Dans le débat public et politique français sur l’accueil des demandeurs d’asile, l’Allemagne fait figure de modèle à suivre pour la France, en particulier depuis la « crise de l’accueil » de 2015. On remarque aussi que les dernières réformes en la matière s’inspirent directement du « système allemand », par exemple en renforçant la possibilité de répartir les demandeurs d’asile de manière directive à travers le territoire. Cependant, cet intérêt pour les politiques d’accueil du pays voisin n’est pas symétrique : malgré le fait que le débat public allemand fasse une large place à une présumée nécessité d’uniformiser ces politiques au niveau européen, la France est évoquée quasi exclusivement à partir d’images marquantes que sont les camps de réfugiés à Paris ou Calais, sans que le système d’accueil fasse quant à lui l’objet de discussions.

Sur le plan scientifique, la comparaison franco-allemande sur le lien de ces deux Etats à l’immigration a une longue tradition en sciences sociales et humaines. En témoignent les grands débats sur les spécificités des citoyennetés allemandes et françaises, ou encore des discussions ayant trait à « l’intégration », entendue comme des modèles nationaux à comparer. Pour autant, et malgré cette tradition, des travaux comparatifs sur les politiques d’accueil et la situation des demandeurs d’asile en France et en Allemagne restent encore très rares. Les recherches sur les politiques d’accueil se concentrent souvent sur un seul pays. Il en va de même pour les recherches qui étudient l’expérience quotidienne des demandeurs d’asile et des acteurs bénévoles et professionnels qui les entourent : qu’elles insistent, à titre d’exemple, sur le quotidien des demandeurs d’asile et des réfugiés en Allemagne dans un contexte de politiques nationales restrictives ; sur la « désintégration organisée » produite par le système d’accueil allemand ; ou sur l’attente des demandeurs d’asile en France, elles n’ouvrent pas de perspectives comparatives.

Cette quasi-absence de travaux comparatifs – la thèse de Johanna Probst (2012) sur les manières d’instruire l’asile des deux côtés de la frontière fait figure d’exception dans ce domaine – est d’autant plus surprenante que les politiques d’accueil françaises et allemandes portent jusqu’à aujourd’hui les traces d’une constitution historique assez antagoniste, qui façonne de manière évidente les expériences des différents acteurs. Le système allemand de répartition des demandeurs d’asile, très restrictif par rapport à la France, et un lien plus fort entre asile et intégration – le BAMF s’occupant des deux aspects – sont deux exemples paradigmatiques de l’influence de cette histoire dans le quotidien de ce que l’on pourrait appeler la « sphère de l’asile ».

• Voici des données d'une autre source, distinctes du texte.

(** * DCS Liberation: the declarative settings framework and the ground unit
    catalog, embedded in Rocq.

    The development follows three source files:
    - [game/settings/booleanoption.py]: the [boolean_option] declaration;
    - [qt_ui/windows/settings/QSettingsWindow.py]: [AutoSettingsLayout], the
      binder that turns option descriptions into Qt controls;
    - [game/dcs/groundunittype.py]: [GroundUnitType] and its pickle hook.

    Python objects are dynamically typed, so a single type [value] stands for
    the objects that end up in an instance [__dict__]; dictionaries keyed by
    strings are [gmap string _]; raising code returns a [result]. *)

From Stdlib Require Import ZArith Ascii String List Floats.SpecFloat.
From stdpp Require Import gmap strings list fin_maps.

Local Open Scope string_scope.
Local Open Scope Z_scope.
Local Open Scope list_scope.

(** * Python values and exceptions *)

Module Py.

(** A Python [float] is an IEEE 754 binary64 datum. *)
Definition float : Type := spec_float.

(** The objects stored in the dictionaries of this development.  [VObj]
    is any other object (a class, an enum member, a dataclass instance),
    known by identity only. *)
Inductive value : Type :=
| VNone
| VBool (b : bool)
| VInt (z : Z)
| VFloat (f : float)
| VStr (s : string)
| VObj (id : N).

Ce colloque souhaite donc contribuer à construire la comparaison franco-allemande en partant du constat de ces différences prégnantes entre les deux systèmes nationaux d’accueil. Les questions qui réuniront les différentes communications sont les suivantes : Comment peut-on saisir ces différences franco-allemandes dans le contexte des tentatives pour une européanisation croissante des politiques d’asile et migratoires ? Et de quelle manière la perception de la migration de 2015 en tant que « crise » a-t-elle eu un impact sur les convergences et divergences des politiques menées par les Etats nations ? Comment ces politiques d’accueil sont-elles mises en place en France et en Allemagne, à travers les différentes échelles administratives et en tenant compte des différents acteurs impliqués ? Comment ces différents contextes nationaux façonnent-ils les expériences des acteurs de l’accueil ainsi que des migrants eux-mêmes ?

Comparer permet ainsi de déconstruire les contextes nationaux dans lesquels les recherches sur l’asile et l’accueil s’inscrivent souvent automatiquement. En comparant un système d’accueil à l’autre, par leur mise en relation à travers le chercheur, le regard sur les deux systèmes évolue. Ce n’est pas seulement de nouvelles connaissances sur les deux systèmes nationaux qui peuvent ainsi émerger. Mais, en confrontant ce qui paraissait figé à un autre contexte, en le regardant ainsi sous une autre lumière, des nouvelles dimensions d’analyses concernant plus généralement les structures, dynamiques et pratiques dans la sphère de l’asile peuvent apparaître.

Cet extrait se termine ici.